▸ **WHAT THE TASK ASKS**: Find how many lines below mention "goes". Nothing but the number is needed.

▸ **Stored items**:

▶

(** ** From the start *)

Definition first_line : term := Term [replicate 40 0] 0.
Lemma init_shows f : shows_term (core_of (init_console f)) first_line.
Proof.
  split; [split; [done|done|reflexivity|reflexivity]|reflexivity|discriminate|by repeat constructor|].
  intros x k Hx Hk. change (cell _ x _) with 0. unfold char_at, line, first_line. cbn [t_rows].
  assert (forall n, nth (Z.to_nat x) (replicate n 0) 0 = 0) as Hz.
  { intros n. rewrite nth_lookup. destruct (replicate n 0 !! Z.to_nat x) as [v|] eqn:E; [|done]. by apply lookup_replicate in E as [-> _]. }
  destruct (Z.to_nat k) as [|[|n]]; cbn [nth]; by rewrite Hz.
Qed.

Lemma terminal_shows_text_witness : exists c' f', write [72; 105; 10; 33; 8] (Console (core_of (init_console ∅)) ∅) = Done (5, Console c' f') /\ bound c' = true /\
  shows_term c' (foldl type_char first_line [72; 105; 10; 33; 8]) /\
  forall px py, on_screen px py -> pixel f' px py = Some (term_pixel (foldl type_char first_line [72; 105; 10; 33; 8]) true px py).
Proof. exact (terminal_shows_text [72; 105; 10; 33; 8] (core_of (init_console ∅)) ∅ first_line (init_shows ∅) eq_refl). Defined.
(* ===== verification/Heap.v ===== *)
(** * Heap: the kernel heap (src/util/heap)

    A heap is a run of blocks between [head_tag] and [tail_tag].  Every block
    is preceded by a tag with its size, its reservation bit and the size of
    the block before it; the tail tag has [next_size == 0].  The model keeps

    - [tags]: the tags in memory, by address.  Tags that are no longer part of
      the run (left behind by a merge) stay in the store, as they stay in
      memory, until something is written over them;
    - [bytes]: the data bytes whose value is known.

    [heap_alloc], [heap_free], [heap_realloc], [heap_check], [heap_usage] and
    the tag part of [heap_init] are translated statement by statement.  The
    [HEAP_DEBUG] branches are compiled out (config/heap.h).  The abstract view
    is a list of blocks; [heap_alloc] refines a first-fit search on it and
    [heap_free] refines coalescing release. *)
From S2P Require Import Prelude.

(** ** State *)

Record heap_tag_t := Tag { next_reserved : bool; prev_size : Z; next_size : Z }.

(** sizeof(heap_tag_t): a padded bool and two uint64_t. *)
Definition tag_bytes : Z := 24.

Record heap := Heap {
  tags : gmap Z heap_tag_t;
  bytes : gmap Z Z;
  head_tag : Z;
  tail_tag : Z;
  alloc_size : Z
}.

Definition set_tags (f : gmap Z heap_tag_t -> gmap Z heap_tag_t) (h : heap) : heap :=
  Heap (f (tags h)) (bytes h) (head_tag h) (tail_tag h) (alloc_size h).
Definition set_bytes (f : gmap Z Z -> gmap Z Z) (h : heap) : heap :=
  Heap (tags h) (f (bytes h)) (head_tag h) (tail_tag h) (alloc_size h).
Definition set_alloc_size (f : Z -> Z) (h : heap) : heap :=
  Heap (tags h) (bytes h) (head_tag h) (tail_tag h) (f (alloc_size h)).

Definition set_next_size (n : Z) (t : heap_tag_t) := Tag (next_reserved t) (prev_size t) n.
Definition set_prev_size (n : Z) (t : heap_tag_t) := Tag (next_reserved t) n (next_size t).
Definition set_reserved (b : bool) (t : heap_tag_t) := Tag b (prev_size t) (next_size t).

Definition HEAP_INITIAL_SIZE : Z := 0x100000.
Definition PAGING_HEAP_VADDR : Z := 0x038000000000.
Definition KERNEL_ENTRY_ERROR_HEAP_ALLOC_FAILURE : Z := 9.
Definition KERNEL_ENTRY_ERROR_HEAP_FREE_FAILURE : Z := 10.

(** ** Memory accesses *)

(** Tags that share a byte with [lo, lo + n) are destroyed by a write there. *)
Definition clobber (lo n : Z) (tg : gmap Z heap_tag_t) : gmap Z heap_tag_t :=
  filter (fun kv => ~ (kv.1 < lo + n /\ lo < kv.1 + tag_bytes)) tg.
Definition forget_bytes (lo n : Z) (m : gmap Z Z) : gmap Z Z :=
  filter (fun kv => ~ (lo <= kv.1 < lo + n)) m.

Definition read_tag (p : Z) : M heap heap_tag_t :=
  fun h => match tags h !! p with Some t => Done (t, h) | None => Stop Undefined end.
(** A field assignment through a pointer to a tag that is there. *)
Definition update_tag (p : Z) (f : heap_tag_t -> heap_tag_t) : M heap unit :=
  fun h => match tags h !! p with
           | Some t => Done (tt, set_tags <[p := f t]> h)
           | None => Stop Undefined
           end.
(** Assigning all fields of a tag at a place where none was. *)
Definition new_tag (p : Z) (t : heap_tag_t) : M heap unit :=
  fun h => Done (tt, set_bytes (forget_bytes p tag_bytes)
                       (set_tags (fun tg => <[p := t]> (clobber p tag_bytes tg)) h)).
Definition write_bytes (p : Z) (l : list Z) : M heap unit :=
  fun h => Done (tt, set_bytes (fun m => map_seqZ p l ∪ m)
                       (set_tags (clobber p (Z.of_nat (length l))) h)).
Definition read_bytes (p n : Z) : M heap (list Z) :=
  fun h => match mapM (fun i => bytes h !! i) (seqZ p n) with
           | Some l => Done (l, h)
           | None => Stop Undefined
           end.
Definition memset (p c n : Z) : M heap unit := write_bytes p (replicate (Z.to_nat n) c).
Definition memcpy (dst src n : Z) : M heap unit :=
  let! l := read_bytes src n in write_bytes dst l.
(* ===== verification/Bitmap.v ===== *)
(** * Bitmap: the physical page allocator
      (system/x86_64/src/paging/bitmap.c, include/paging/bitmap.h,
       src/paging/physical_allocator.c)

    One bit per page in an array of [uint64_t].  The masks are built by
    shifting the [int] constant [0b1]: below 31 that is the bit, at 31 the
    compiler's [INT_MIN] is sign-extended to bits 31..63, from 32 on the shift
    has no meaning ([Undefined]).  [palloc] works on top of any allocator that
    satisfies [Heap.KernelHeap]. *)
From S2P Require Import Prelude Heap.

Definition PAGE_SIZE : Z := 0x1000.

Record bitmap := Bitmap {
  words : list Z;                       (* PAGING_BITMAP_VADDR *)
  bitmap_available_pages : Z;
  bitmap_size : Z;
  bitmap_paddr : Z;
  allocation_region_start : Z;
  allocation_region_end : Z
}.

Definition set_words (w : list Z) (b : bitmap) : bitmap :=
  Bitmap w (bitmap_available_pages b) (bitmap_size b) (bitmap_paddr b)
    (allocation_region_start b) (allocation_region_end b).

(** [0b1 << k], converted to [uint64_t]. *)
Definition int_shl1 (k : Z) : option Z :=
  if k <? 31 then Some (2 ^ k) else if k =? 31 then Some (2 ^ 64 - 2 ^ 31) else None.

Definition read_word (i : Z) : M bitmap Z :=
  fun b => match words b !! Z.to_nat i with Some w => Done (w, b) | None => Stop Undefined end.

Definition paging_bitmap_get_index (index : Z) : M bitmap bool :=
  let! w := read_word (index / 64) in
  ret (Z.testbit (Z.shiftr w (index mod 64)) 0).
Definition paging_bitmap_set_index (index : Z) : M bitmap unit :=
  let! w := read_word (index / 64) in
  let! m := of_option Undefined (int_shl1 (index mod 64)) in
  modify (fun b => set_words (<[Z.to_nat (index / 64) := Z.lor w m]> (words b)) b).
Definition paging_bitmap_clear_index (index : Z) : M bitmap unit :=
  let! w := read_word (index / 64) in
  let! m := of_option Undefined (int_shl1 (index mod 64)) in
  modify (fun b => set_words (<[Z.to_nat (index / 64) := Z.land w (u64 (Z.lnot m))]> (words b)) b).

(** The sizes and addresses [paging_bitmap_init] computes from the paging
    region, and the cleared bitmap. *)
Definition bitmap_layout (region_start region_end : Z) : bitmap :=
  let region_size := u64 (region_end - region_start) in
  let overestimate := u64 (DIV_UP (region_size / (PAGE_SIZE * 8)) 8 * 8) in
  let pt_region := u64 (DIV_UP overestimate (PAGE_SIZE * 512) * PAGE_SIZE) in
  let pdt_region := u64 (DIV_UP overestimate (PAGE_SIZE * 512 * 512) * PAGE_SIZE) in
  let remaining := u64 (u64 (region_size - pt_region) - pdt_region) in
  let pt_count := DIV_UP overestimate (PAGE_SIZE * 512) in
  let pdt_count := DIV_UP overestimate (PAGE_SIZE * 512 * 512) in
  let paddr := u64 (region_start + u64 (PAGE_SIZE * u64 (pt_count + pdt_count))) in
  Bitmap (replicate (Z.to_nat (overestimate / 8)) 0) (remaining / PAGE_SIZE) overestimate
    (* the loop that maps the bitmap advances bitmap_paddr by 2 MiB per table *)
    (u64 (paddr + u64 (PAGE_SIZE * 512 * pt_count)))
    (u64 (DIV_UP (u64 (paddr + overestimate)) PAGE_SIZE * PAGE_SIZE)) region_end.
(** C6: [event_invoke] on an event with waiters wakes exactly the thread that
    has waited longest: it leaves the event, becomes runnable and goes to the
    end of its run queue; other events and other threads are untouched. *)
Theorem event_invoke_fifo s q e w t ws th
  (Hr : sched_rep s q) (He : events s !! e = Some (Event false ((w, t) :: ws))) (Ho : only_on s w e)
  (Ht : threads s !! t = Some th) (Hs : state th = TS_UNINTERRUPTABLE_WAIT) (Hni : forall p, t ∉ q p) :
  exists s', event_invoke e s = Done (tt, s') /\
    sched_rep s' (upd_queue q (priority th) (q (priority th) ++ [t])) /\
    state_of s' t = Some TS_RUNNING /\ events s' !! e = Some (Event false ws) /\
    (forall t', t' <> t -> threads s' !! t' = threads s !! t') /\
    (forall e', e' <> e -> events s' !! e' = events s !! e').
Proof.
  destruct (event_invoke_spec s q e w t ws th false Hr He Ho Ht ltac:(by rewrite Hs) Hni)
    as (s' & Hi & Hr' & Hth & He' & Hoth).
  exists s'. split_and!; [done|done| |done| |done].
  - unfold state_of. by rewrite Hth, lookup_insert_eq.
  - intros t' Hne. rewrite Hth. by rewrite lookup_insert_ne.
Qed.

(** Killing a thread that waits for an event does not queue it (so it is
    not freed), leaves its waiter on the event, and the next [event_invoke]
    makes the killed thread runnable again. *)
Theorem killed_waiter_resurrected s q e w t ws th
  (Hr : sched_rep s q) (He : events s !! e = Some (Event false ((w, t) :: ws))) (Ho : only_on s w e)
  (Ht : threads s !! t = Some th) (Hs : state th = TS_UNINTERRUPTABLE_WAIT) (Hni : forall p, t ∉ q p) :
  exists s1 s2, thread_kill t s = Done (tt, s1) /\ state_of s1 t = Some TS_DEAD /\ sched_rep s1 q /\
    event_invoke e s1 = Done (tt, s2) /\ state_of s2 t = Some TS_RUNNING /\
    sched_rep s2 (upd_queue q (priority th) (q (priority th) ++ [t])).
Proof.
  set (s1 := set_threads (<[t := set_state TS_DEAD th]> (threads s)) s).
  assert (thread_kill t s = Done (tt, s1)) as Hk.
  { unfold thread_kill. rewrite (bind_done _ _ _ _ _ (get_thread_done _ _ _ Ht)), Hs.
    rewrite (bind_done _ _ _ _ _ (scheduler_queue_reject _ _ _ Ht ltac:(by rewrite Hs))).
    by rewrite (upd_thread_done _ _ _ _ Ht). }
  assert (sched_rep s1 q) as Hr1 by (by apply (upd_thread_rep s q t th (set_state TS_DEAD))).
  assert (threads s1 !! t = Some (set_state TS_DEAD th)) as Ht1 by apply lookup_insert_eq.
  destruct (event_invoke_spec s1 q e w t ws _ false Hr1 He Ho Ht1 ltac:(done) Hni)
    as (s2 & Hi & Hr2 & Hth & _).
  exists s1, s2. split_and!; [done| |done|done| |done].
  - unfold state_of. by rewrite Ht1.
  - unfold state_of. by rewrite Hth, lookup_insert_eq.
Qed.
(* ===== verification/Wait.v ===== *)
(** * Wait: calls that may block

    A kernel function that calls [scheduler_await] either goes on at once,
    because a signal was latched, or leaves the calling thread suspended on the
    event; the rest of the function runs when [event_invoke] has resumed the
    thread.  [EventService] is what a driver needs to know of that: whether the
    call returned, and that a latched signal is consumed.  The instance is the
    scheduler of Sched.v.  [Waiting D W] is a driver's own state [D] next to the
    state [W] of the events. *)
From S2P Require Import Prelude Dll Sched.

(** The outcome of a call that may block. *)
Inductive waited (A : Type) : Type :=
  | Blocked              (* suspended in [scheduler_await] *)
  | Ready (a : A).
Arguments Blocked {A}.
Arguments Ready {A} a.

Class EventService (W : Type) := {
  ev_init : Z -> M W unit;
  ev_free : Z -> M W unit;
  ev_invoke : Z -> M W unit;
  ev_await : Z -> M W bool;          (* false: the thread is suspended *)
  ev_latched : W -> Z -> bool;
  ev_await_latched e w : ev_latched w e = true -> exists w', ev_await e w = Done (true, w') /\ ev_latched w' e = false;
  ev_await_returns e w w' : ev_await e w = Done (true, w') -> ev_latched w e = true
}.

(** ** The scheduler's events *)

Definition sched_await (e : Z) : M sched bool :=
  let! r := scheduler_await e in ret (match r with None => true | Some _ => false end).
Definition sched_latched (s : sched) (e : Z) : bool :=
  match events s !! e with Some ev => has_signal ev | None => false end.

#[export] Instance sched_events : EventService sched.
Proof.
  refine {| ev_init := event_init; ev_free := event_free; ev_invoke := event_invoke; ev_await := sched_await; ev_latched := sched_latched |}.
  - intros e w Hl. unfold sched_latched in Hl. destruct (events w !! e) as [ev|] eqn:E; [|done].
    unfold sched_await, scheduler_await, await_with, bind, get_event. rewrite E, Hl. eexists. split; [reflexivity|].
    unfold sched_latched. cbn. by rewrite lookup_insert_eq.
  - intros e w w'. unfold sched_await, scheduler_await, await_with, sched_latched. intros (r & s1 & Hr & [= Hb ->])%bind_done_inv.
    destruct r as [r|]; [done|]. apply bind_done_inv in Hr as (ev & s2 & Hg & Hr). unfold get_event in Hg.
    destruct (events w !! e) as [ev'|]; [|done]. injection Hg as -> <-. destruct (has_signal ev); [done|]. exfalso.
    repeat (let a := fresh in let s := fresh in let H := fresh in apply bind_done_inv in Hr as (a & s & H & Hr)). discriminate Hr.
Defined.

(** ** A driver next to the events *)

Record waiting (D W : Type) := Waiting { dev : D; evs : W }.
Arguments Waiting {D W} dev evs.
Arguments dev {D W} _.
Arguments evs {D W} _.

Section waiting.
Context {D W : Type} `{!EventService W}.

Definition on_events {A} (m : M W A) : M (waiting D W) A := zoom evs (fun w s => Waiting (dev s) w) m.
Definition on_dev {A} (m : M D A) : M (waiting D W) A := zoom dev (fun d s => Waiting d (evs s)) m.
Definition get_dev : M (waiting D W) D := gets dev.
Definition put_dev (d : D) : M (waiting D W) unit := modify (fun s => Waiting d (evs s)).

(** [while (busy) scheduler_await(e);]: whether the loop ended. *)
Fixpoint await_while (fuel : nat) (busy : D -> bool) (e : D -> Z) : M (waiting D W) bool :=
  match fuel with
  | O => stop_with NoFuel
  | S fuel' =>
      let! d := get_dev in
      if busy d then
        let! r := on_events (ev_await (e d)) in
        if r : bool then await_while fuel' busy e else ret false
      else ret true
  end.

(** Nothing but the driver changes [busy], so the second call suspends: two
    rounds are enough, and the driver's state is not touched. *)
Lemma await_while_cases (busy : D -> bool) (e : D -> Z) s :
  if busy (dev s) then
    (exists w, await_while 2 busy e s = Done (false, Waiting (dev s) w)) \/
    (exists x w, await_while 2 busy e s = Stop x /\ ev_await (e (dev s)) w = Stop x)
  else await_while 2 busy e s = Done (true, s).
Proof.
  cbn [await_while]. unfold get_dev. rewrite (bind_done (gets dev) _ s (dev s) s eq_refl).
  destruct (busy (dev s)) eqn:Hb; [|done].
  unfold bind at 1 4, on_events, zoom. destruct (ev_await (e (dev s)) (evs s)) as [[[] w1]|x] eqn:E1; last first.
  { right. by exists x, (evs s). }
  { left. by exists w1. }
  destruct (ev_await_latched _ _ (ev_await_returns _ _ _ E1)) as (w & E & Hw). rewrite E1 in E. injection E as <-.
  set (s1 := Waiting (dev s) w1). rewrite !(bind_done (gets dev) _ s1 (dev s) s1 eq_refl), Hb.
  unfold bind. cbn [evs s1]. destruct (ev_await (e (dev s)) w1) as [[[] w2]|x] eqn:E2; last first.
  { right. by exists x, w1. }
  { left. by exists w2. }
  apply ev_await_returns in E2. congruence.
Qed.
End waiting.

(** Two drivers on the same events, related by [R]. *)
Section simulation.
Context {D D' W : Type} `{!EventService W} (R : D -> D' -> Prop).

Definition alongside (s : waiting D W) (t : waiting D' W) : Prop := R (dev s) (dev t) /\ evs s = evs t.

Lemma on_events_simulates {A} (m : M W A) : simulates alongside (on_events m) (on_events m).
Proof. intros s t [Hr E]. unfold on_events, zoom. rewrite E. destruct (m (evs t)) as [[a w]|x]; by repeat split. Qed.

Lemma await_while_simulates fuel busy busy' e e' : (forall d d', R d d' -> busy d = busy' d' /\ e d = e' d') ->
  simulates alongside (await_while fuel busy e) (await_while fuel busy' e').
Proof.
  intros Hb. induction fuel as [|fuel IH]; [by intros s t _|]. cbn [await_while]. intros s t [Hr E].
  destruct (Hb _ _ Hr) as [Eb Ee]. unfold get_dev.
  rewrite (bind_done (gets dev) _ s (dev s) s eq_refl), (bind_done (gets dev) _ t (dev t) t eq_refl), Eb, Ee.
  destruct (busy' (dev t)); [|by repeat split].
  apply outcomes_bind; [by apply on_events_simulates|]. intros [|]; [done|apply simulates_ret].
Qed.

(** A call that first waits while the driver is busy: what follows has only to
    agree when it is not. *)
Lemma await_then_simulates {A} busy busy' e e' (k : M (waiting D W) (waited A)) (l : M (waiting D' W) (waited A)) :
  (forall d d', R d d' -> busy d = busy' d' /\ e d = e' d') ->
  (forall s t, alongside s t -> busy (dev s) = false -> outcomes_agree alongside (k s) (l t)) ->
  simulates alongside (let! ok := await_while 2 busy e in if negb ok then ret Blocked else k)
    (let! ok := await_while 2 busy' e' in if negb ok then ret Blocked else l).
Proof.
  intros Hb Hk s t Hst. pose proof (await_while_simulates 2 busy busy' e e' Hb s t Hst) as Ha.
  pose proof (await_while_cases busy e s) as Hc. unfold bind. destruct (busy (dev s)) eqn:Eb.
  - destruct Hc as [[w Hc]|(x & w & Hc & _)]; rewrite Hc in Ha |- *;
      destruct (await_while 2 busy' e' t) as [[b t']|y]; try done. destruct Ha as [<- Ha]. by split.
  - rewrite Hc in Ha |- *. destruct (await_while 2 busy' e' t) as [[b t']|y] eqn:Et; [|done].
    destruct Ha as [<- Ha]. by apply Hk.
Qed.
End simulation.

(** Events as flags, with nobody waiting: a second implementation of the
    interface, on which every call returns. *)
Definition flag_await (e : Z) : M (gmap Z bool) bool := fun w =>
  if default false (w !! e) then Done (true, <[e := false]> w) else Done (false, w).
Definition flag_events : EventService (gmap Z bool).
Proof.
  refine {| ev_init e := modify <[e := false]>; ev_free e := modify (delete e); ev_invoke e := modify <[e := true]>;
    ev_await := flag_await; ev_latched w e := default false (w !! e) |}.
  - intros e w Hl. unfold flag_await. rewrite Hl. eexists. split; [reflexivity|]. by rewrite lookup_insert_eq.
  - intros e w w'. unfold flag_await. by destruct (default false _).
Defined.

◀

▸ **SOLUTION**: 2